++++ SUPPLIED DATA ++++

(** X10.  A bare event with a [_sequence] property is ingested by the new
    object: the sequence returned holds the steps of [_sequence] with the
    current one, [a], made active and given the event merged into its
    params.  The request returned reads, under every key, what the event
    has there once the steps are ingested, and what the params of [a] have
    where the event has nothing.  So the [_sequence] property, left out by
    the copy of the event, is back in the request through the params of the
    active step: as the string it was, or, for an array, as that array,
    which now shows [a] active, [ingestSteps] having installed the step
    objects of the event itself. *)
Theorem from_bare_event_with_sequence asSteps ofSteps (ev : IDictionary) l1 a l2 :
  NoDup (Object_keys ev) ->
  truthy (prop_get (JObj ev) "_sequence") = true ->
  asSteps (prop_get (JObj ev) "_sequence") = l1 ++ a :: l2 ->
  is_current l1 a l2 ->
  let ingested := l1 ++ Step.set_status Status.active a :: l2 in
  exists request,
    From.from_new asSteps ofSteps (BareRequest (JObj ev))
    = Returns (mkFrom (JObj request) None
                 (mkSequence (merge_into (JObj (seen ofSteps ev ingested)) a
                                <$> ingested) ∅)
                 (JObj [])) /\
    (forall k, k <> "_sequence" ->
       obj_get k request
       = match obj_get k ev with
         | Some v => Some v
         | None => obj_get k (Step.params a)
         end) /\
    obj_get "_sequence" request
    = Some (match prop_get (JObj ev) "_sequence" with
            | JStr text => JStr text
            | _ => ofSteps ingested
            end).
Proof.
  intros Hnd Htruthy Hsteps Hcur ingested.
  assert (forall k,
             obj_get k (seen ofSteps ev ingested)
             = if decide (k = "_sequence")
               then Some (match prop_get (JObj ev) "_sequence" with
                          | JStr text => JStr text
                          | _ => ofSteps ingested
                          end)
               else obj_get k ev) as Hseen.
  { intros k. unfold seen.
    assert (is_Some (obj_get "_sequence" ev)) as [v Hv].
    { unfold prop_get in Htruthy. cbn [own_props] in Htruthy.
      by destruct (obj_get "_sequence" ev). }
    assert (prop_get (JObj ev) "_sequence" = v) as Hprop.
    { unfold prop_get. cbn [own_props]. by rewrite Hv. }
    rewrite Hprop.
    destruct v; rewrite ?obj_get_set; case_decide; subst; try done. }
  eexists. split; [by apply from_ingests|].
  assert (forall k,
             obj_get k (spread (merged_params (JObj (seen ofSteps ev ingested)) a)
                          (From.withoutSequence (JObj (seen ofSteps ev ingested))))
             = match obj_get k (seen ofSteps ev ingested) with
               | Some v => Some v
               | None => obj_get k (Step.params a)
               end) as Hrequest.
  { intros k. rewrite obj_get_spread by apply NoDup_withoutSequence.
    rewrite obj_get_withoutSequence, obj_get_merged by (by apply NoDup_seen).
    cbn [js_typeof own_props]. rewrite (bool_decide_eq_true_2 _ eq_refl).
    case_decide; [done|]. by destruct (obj_get k (seen ofSteps ev ingested)). }
  split.
  - intros k Hk. rewrite Hrequest, Hseen. by rewrite decide_False.
  - rewrite Hrequest, Hseen. by rewrite decide_True.
Qed.

Lemma from_bare_event_with_sequence_witness :
  exists request,
    From.from_new FromExamples.asSteps FromExamples.ofSteps
      (BareRequest
         (JObj [("m", JNum 1);
                ("_sequence",
                 FromExamples.ofSteps
                   [Step.mk "A" [("n", JNum 3)] task Status.assigned None None;
                    Examples.B_assigned])]))
    = Returns (mkFrom (JObj request) None
                 (mkSequence
                    (merge_into
                       (JObj [("m", JNum 1);
                              ("_sequence",
                               FromExamples.ofSteps
                                 [Step.mk "A" [("n", JNum 3)] task Status.active None None;
                                  Examples.B_assigned])])
                       (Step.mk "A" [("n", JNum 3)] task Status.assigned None None)
                       <$> [Step.mk "A" [("n", JNum 3)] task Status.active None None;
                            Examples.B_assigned]) ∅)
                 (JObj [])) /\
    obj_get "m" request = Some (JNum 1) /\
    obj_get "n" request = Some (JNum 3) /\
    obj_get "_sequence" request
    = Some (FromExamples.ofSteps
              [Step.mk "A" [("n", JNum 3)] task Status.active None None;
               Examples.B_assigned]).
Proof.
  destruct (from_bare_event_with_sequence FromExamples.asSteps FromExamples.ofSteps
              [("m", JNum 1);
               ("_sequence",
                FromExamples.ofSteps
                  [Step.mk "A" [("n", JNum 3)] task Status.assigned None None;
                   Examples.B_assigned])]
              []
              (Step.mk "A" [("n", JNum 3)] task Status.assigned None None)
              [Examples.B_assigned]) as (request & Heq & Hkeys & Hsequence).
  - apply (bool_decide_unpack _). reflexivity.
  - reflexivity.
  - reflexivity.
  - split; [constructor|]. right. split_and!; [done|constructor|].
    repeat constructor; discriminate.
  - exists request. split; [exact Heq|].
    rewrite !Hkeys by discriminate. rewrite Hsequence. split_and!; reflexivity.
Defined.

(** X11.  A bare event without a (truthy) [_sequence] property is the
    request: a value that is not an object is passed on as it is, an object
    is copied; the sequence is the not-a-sequence object, the headers are
    empty and there is no API Gateway part. *)
Theorem from_bare_event_without_sequence asSteps ofSteps (event : JValue) :
  event <> JNull ->
  truthy (prop_get event "_sequence") = false ->
  NoDup (Object_keys (own_props event)) ->
  From.from_new asSteps ofSteps (BareRequest event)
  = Returns (mkFrom (if bool_decide (js_typeof event = "object")
                     then JObj (own_props event) else event)
               None Seq.notASequence (JObj [])).
Proof.
  intros Hnull Hfalsy Hnd.
  unfold From.from_new, From.from, From.carriesSequence. eff.
  destruct (bool_decide (js_typeof event = "object")) eqn:Hobj.
  - destruct event; try done; eff; rewrite Hfalsy; eff;
      rewrite (activeFn_empty Seq.new eq_refl); eff; cbn [js_typeof];
      rewrite (bool_decide_eq_true_2 _ eq_refl), spread_empty by done; reflexivity.
  - eff. rewrite (activeFn_empty Seq.new eq_refl). eff. by rewrite Hobj.
Qed.

Lemma from_bare_event_without_sequence_witness :
  From.from_new FromExamples.asSteps FromExamples.ofSteps (BareRequest (JStr "ping"))
  = Returns (mkFrom (JStr "ping") None Seq.notASequence (JObj [])) /\
  From.from_new FromExamples.asSteps FromExamples.ofSteps (BareRequest (JObj [("n", JNum 3)]))
  = Returns (mkFrom (JObj [("n", JNum 3)]) None Seq.notASequence (JObj [])).
Proof.
  split.
  - apply (from_bare_event_without_sequence FromExamples.asSteps FromExamples.ofSteps (JStr "ping"));
      [discriminate|reflexivity|constructor].
  - apply (from_bare_event_without_sequence FromExamples.asSteps FromExamples.ofSteps (JObj [("n", JNum 3)]));
      [discriminate|reflexivity|].
    apply (bool_decide_unpack _). reflexivity.
Defined.

(** ** The SequenceTracker handler *)

Section tracker.
Context (getSecrets : list string -> Outcome JValue)
        (database : JValue -> Outcome unit)
        (db_set : string -> SequenceTracker.ISequenceTrackerStatus -> Outcome unit)
        (AWS_STAGE NODE_ENV : option string).

Local Abbreviation fn :=
  (SequenceTracker.fn getSecrets database db_set AWS_STAGE NODE_ENV).

Lemma property_cases (v : JValue) (p : string) (log : list SequenceTracker.Call) :
  SequenceTracker.property v p log = (Returns (prop_get v p), log) \/
  SequenceTracker.property v p log = (Throws (TypeError p), log).
Proof. destruct v; by (left + right). Qed.

(** X12.  The write discipline of the tracker, whatever the secrets
    store, the database and the environment do.  The handler first asks
    for the secrets (of the module the event names, of
    [firebase/SERVICE_ACCOUNT] when it names none); it writes at most
    once, and what it writes is the status of the event, at
    [aws-orchestrate/STAGE/CORRELATION-ID] for the stage that [AWS_STAGE]
    or, failing that, [NODE_ENV] gives: with no stage there is no write.
    When it returns, it returns the status of the event, after the
    write. *)
Theorem tracker_write_discipline event log :
  exists calls,
    (fn event log).2
    = log ++ SequenceTracker.GetSecrets
               [default "firebase/SERVICE_ACCOUNT"
                  (SequenceTracker.or_else
                     (SequenceTracker.firebaseSecretLocation event) None)]
             :: calls /\
    length (filter (fun c => is_write c = true) calls) <= 1 /\
    (forall c, c ∈ calls -> is_write c = true ->
       exists stage,
         SequenceTracker.or_else AWS_STAGE NODE_ENV = Some stage /\ stage <> "" /\
         c = SequenceTracker.DbSet
               ("aws-orchestrate/" +:+ stage +:+ "/"
                +:+ SequenceTracker.correlationId (SequenceTracker.status event))
               (SequenceTracker.status event)) /\
    (forall v, (fn event log).1 = Returns v ->
       v = SequenceTracker.status event /\
       exists c, c ∈ calls /\ is_write c = true).
Proof.
  unfold SequenceTracker.fn, SequenceTracker.call. eff.
  assert (forall calls : list SequenceTracker.Call,
             Forall (fun c => is_write c = false) calls ->
             length (filter (fun c => is_write c = true) calls) <= 1 /\
             (forall c, c ∈ calls -> is_write c = true ->
                exists stage,
                  SequenceTracker.or_else AWS_STAGE NODE_ENV = Some stage /\
                  stage <> "" /\
                  c = SequenceTracker.DbSet
                        ("aws-orchestrate/" +:+ stage +:+ "/"
                         +:+ SequenceTracker.correlationId
                               (SequenceTracker.status event))
                        (SequenceTracker.status event))) as Hquiet.
  { intros calls Hcalls. split.
    - induction Hcalls as [|c calls Hc _ IH]; [cbn; lia|].
      rewrite filter_cons, decide_False by congruence. exact IH.
    - intros c Hin Hw. rewrite Forall_forall in Hcalls.
      specialize (Hcalls c Hin). congruence. }
  destruct (getSecrets _) as [secrets|e].
  2:{ exists []. split; [done|]. split; [apply Hquiet; constructor|].
      split; [apply Hquiet; constructor|done]. }
  destruct (property_cases secrets "firebase" (log ++ [SequenceTracker.GetSecrets
               [default "firebase/SERVICE_ACCOUNT"
                  (SequenceTracker.or_else
                     (SequenceTracker.firebaseSecretLocation event) None)]]))
    as [-> | ->].
  2:{ exists []. split; [done|]. split; [apply Hquiet; constructor|].
      split; [apply Hquiet; constructor|done]. }
  destruct (property_cases (prop_get secrets "firebase") "SERVICE_ACCOUNT"
              (log ++ [SequenceTracker.GetSecrets
               [default "firebase/SERVICE_ACCOUNT"
                  (SequenceTracker.or_else
                     (SequenceTracker.firebaseSecretLocation event) None)]]))
    as [-> | ->].
  2:{ exists []. split; [done|]. split; [apply Hquiet; constructor|].
      split; [apply Hquiet; constructor|done]. }
  set (acct := prop_get (prop_get secrets "firebase") "SERVICE_ACCOUNT").
  rewrite <- !app_assoc. cbn [app].
  assert (Forall (fun c => is_write c = false) [SequenceTracker.Database acct])
    as Hdb by (by repeat constructor).
  destruct (database acct) as [[]|e].
  2:{ exists [SequenceTracker.Database acct]. split; [done|].
      split; [by apply Hquiet|]. split; [by apply Hquiet|done]. }
  destruct (SequenceTracker.or_else AWS_STAGE NODE_ENV) as [stage|] eqn:Hstage.
  2:{ exists [SequenceTracker.Database acct]. split; [done|].
      split; [by apply Hquiet|]. split; [by apply Hquiet|done]. }
  destruct (truthy (JStr stage)) eqn:Htruthy; cbn [negb].
  2:{ exists [SequenceTracker.Database acct]. split; [done|].
      split; [by apply Hquiet|]. split; [by apply Hquiet|done]. }
  rewrite <- !app_assoc. cbn [app].
  eexists [SequenceTracker.Database acct; SequenceTracker.DbSet _ _].
  split; [by destruct (db_set _ _)|]. split.
  { rewrite filter_cons, decide_False by done.
    rewrite filter_cons, decide_True by done. cbn. lia. }
  split.
  - intros c [->|[->|[]%elem_of_nil]%elem_of_cons]%elem_of_cons Hw; [done|].
    exists stage. split_and!; [done| |done]. by intros ->.
  - intros v Hv. split.
    + destruct (db_set _ _) as [[]|e']; cbn in Hv; congruence.
    + eexists. split; [apply list_elem_of_further, list_elem_of_here|done].
Qed.

Lemma fn_writes event log (secrets firebase : IDictionary) stage :
  getSecrets [default "firebase/SERVICE_ACCOUNT"
                (SequenceTracker.or_else
                   (SequenceTracker.firebaseSecretLocation event) None)]
  = Returns (JObj secrets) ->
  obj_get "firebase" secrets = Some (JObj firebase) ->
  database (prop_get (JObj firebase) "SERVICE_ACCOUNT") = Returns tt ->
  SequenceTracker.or_else AWS_STAGE NODE_ENV = Some stage ->
  stage <> "" ->
  db_set ("aws-orchestrate/" +:+ stage +:+ "/"
          +:+ SequenceTracker.correlationId (SequenceTracker.status event))
    (SequenceTracker.status event) = Returns tt ->
  fn event log
  = (Returns (SequenceTracker.status event),
     log ++ [SequenceTracker.GetSecrets
               [default "firebase/SERVICE_ACCOUNT"
                  (SequenceTracker.or_else
                     (SequenceTracker.firebaseSecretLocation event) None)];
             SequenceTracker.Database (prop_get (JObj firebase) "SERVICE_ACCOUNT");
             SequenceTracker.DbSet
               ("aws-orchestrate/" +:+ stage +:+ "/"
                +:+ SequenceTracker.correlationId (SequenceTracker.status event))
               (SequenceTracker.status event)]).
Proof.
  intros Hsecrets Hfirebase Hdb Hstage Hne Hset.
  unfold SequenceTracker.fn, SequenceTracker.call, SequenceTracker.property. eff.
  rewrite Hsecrets.
  assert (prop_get (JObj secrets) "firebase" = JObj firebase) as ->.
  { unfold prop_get. cbn [own_props]. by rewrite Hfirebase. }
  rewrite Hdb, Hstage.
  assert (truthy (JStr stage) = true) as ->.
  { cbn. by rewrite bool_decide_eq_false_2. }
  cbn [negb]. rewrite Hset. by rewrite <- !app_assoc.
Qed.
End tracker.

++++

** ASSIGNMENT **
Find the line with "has there once" in the entries above. Retype it and each line after it, exactly, through the line with "NoDup (Object_keys ev) ->", and stop there.

** OUTPUT **
    has there once the steps are ingested, and what the params of [a] have
    where the event has nothing.  So the [_sequence] property, left out by
    the copy of the event, is back in the request through the params of the
    active step: as the string it was, or, for an array, as that array,
    which now shows [a] active, [ingestSteps] having installed the step
    objects of the event itself. *)
Theorem from_bare_event_with_sequence asSteps ofSteps (ev : IDictionary) l1 a l2 :
  NoDup (Object_keys ev) ->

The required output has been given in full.